#### What is needed
Once you reach the line containing "repr ← (if bool_decide" in the data below, restate each line word for word up to and including the one containing "match i with".

Collected data:
================

(* ===== verification/Macros.v ===== *)
(** The attribute macros of crates/macros/src/lib.rs, on items that are already
    parsed: which attributes they put before those an item has.  [Other] stands
    for any other item, [Foreign] for any other attribute; tokens and their
    printing are syn's and quote's. *)
From stdpp Require Import base list strings.
From S2P Require Import Prelude.

Inductive Trait :=
| TraitDebug | TraitClone | TraitCopy | TraitPartialEq | TraitEq
| SerdeSerialize | SerdeDeserialize | BorshSerialize | BorshDeserialize.

Inductive Attribute :=
| Derive (traits : list Trait)
| Repr (ty : string)
| BorshUseDiscriminant
| Foreign (tokens : string).

Inductive Item :=
| ItemStruct (attrs : list Attribute) (rest : string)
| ItemEnum (attrs : list Attribute) (rest : string)
| Other (tokens : string).

Definition standard_derives (include_copy : bool) : Attribute :=
  Derive ([TraitDebug; TraitClone] ++ (if include_copy then [TraitCopy] else []) ++
          [TraitPartialEq; TraitEq; SerdeSerialize; SerdeDeserialize; BorshSerialize; BorshDeserialize]).

Definition prepend_attrs (new_attrs attrs : list Attribute) : list Attribute := new_attrs ++ attrs.

Definition standard (input : Item) : Item :=
  match input with
  | ItemStruct attrs rest => ItemStruct (prepend_attrs [standard_derives false] attrs) rest
  | ItemEnum attrs rest => ItemEnum (prepend_attrs [standard_derives false] attrs) rest
  | Other tokens => Other tokens
  end.

(** [attr] is the text between the macro's parentheses and [parse_type] what
    syn makes of it; [None] when the macro panics, which stops the build. *)
Definition standard_enum (parse_type : string -> option string) (attr : string) (item : Item) : option Item :=
  repr ← (if bool_decide (attr = EmptyString) then Some "u8"%string else parse_type attr);
  match item with
  | ItemEnum attrs rest => Some (ItemEnum (prepend_attrs
      [standard_derives true; Repr repr; BorshUseDiscriminant] attrs) rest)
  | _ => None
  end.

Definition attrs_of (i : Item) : list Attribute :=
  match i with ItemStruct attrs _ | ItemEnum attrs _ => attrs | Other _ => [] end.

(** [standard_enum] stops the build on anything but an enum; on an enum it puts
    its three attributes first and keeps those that were there. *)
Lemma standard_enum_exact parse_type attr i j :
  standard_enum parse_type attr i = Some j ->
  exists attrs rest repr, i = ItemEnum attrs rest /\
    attrs_of j = standard_derives true :: Repr repr :: BorshUseDiscriminant :: attrs.
Proof.
  unfold standard_enum. intros H.
  destruct (if bool_decide _ then _ else _) as [repr|]; [cbn in H|done].
  destruct i as [|attrs rest|]; simplify_eq. by exists attrs, rest, repr.
Qed.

================

#### Result
  repr ← (if bool_decide (attr = EmptyString) then Some "u8"%string else parse_type attr);
  match item with
  | ItemEnum attrs rest => Some (ItemEnum (prepend_attrs
      [standard_derives true; Repr repr; BorshUseDiscriminant] attrs) rest)
  | _ => None
  end.

Definition attrs_of (i : Item) : list Attribute :=
  match i with ItemStruct attrs _ | ItemEnum attrs _ => attrs | Other _ => [] end.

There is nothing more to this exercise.